What needs to be done → Nothing other than the lines from the one containing "apply andb_true_iff in" through the last line of the data below should be output, each reproduced exactly.
Exercise data Start Marker
(** A rule on a DNS response matches a copy of the metadata. *)
Lemma response_engine_ok d md resp :
  all_set_rules engine_ok d -> DeferredIPCIDRMatchGroups md = 0 ->
  IgnoreDestinationIPCIDRMatch md = false ->
  outcome (default_tri rules_tri d (with_response resp md)) md
    (fst (default_Match d (with_response resp md)), md).
Proof.
  intros IH H0 Hi. set (md' := with_response resp md).
  assert (Hi' : IgnoreDestinationIPCIDRMatch md' = false) by exact Hi.
  assert (Hmd' : outcome (default_tri rules_tri d md') md' (default_Match d md')).
  { apply abstractDefaultRule_Match_tri; [done| |done]. congruence. }
  apply outcome_inv in Hmd' as (b & x & -> & Ht & Hx).
  assert (Hn : default_tri rules_tri d md' <> Maybe).
  { intros Hm. destruct (default_tri_Maybe d md') as [_ Hig]; [|done|congruence].
    unfold all_set_rules. destruct (ruleSetItem d); [|done].
    apply Forall_true. intros s. apply Forall_true. apply eval3_Maybe. }
  rewrite Ht in Hn |- *. destruct b; [destruct x; [done|]|].
  - apply (any_result_outcome md Yes H0).
  - apply (any_result_outcome md No H0).
Qed.

Lemma Match_engine_ok rule : engine_ok rule.
Proof.
  induction rule as [d IH|d IH|d m t race IH|l IH|l IH|l t a race IH] using HeadlessRule_rules_ind;
    intros md H0 Hj; cbn [Match eval3].
  - by apply abstractDefaultRule_Match_tri.
  - by apply abstractDefaultRule_Match_tri.
  - destruct m; [|by apply abstractDefaultRule_Match_tri].
    destruct (selectedResponse t md) as [resp|].
    + apply response_engine_ok; [done|done|]. destruct (IgnoreDestinationIPCIDRMatch md) eqn:Hi; [|done].
      specialize (Hj Hi). discriminate Hj.
    + destruct (invert d); [apply (any_result_outcome md Yes H0)|apply (any_result_outcome md No H0)].
  - by apply logical_engine_ok.
  - by apply logical_engine_ok.
  - by apply logical_engine_ok.
Qed.

(** * The verdict before the lookup approximates the match after it *)

(** [t] is a safe answer to [b]: not [No] when [b] holds and, unless something is
    pending anyway, [Yes] only when [b] holds. *)
Definition approx_under (pending : bool) (t : tri) (b : bool) : Prop :=
  (b = true -> t <> No) /\ (pending = false -> t = Yes -> b = true).
Notation approx := (approx_under false).

Lemma approx_of p b : approx_under p (tri_of b) b.
Proof. by destruct b. Qed.

Lemma approx_and p t1 b1 t2 b2 :
  approx_under p t1 b1 -> approx_under p t2 b2 -> approx_under p (tri_and t1 t2) (b1 && b2).
Proof. unfold approx_under. destruct t1, t2, b1, b2; cbn; intuition congruence. Qed.

Lemma approx_or p t1 b1 t2 b2 :
  approx_under p t1 b1 -> approx_under p t2 b2 -> approx_under p (tri_or t1 t2) (b1 || b2).
Proof. unfold approx_under. destruct t1, t2, b1, b2; cbn; intuition congruence. Qed.

Lemma approx_xor c t b : approx t b -> approx (tri_xor c t) (xorb c b).
Proof. unfold approx_under. destruct c, t, b; cbn; intuition congruence. Qed.

Lemma approx_pending p t b : approx_under p t b -> approx (tri_and (tri_pending p) t) b.
Proof. unfold approx_under. destruct p, t, b; cbn; intuition congruence. Qed.

Lemma approx_any {A} p (f : A -> tri) (g : A -> bool) l :
  Forall (fun x => approx_under p (f x) (g x)) l -> approx_under p (tri_any f l) (existsb g l).
Proof. induction 1; cbn; [done|]. by apply approx_or. Qed.

Lemma approx_all {A} p (f : A -> tri) (g : A -> bool) l :
  Forall (fun x => approx_under p (f x) (g x)) l -> approx_under p (tri_all f l) (forallb g l).
Proof. induction 1; cbn; [done|]. by apply approx_and. Qed.

(** The groups of a rule before ([md]) and after ([md']) the lookup. *)
Lemma groups_before_after (d : abstractDefaultRule HeadlessRule) md md' :
  agree md md' -> IgnoreDestinationIPCIDRMatch md = true -> IgnoreDestinationIPCIDRMatch md' = false ->
  wf_items (IPCIDRMatchSource md) d = true ->
  (forall g, g <> DestinationAddressGroup ->
     group_required d md g = group_required d md' g /\ group_satisfied d md g = group_satisfied d md' g)
  /\ group_required d md DestinationAddressGroup = nonempty (destinationAddressItems d)
  /\ group_satisfied d md DestinationAddressGroup = matchAnyItem (destinationAddressItems d) md'
  /\ group_required d md' DestinationAddressGroup
     = nonempty (destinationAddressItems d) || has_pending_items (IPCIDRMatchSource md) d
  /\ group_satisfied d md' DestinationAddressGroup
     = matchAnyItem (destinationAddressItems d) md'
       || (negb (IPCIDRMatchSource md) && matchAnyItem (destinationIPCIDRItems d) md').
Proof.
  intros Ha Hi Hi' Hw. pose proof (agree_source _ _ Ha) as Hs. unfold wf_items in Hw.
  apply andb_true_iff in Hw as [Hw Hsrc]. bsimpl.
  unfold group_required, group_satisfied, group_items, has_pending_items.
  rewrite <- Hs, Hi, Hi', !orb_true_r, !orb_false_r, app_nil_r.
  rewrite !nonempty_app, !matchAnyItem_app, nonempty_if_not, matchAnyItem_if_not.
  split; [|by rewrite (static_any md md')].
  intros [] Hg; try done; rewrite ?nonempty_app, ?matchAnyItem_app, ?nonempty_if, ?matchAnyItem_if.
  - rewrite (static_any md md') by done. split; [done|].
    destruct (IPCIDRMatchSource md) eqn:E; [|done]. by rewrite (source_any md md').
  - by rewrite (static_any md md').
  - by rewrite (static_any md md').
Qed.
Exercise data End Marker
Solution for this exercise →
  apply andb_true_iff in Hw as [Hw Hsrc]. bsimpl.
  unfold group_required, group_satisfied, group_items, has_pending_items.
  rewrite <- Hs, Hi, Hi', !orb_true_r, !orb_false_r, app_nil_r.
  rewrite !nonempty_app, !matchAnyItem_app, nonempty_if_not, matchAnyItem_if_not.
  split; [|by rewrite (static_any md md')].
  intros [] Hg; try done; rewrite ?nonempty_app, ?matchAnyItem_app, ?nonempty_if, ?matchAnyItem_if.
  - rewrite (static_any md md') by done. split; [done|].
    destruct (IPCIDRMatchSource md) eqn:E; [|done]. by rewrite (source_any md md').
  - by rewrite (static_any md md').
  - by rewrite (static_any md md').
Qed.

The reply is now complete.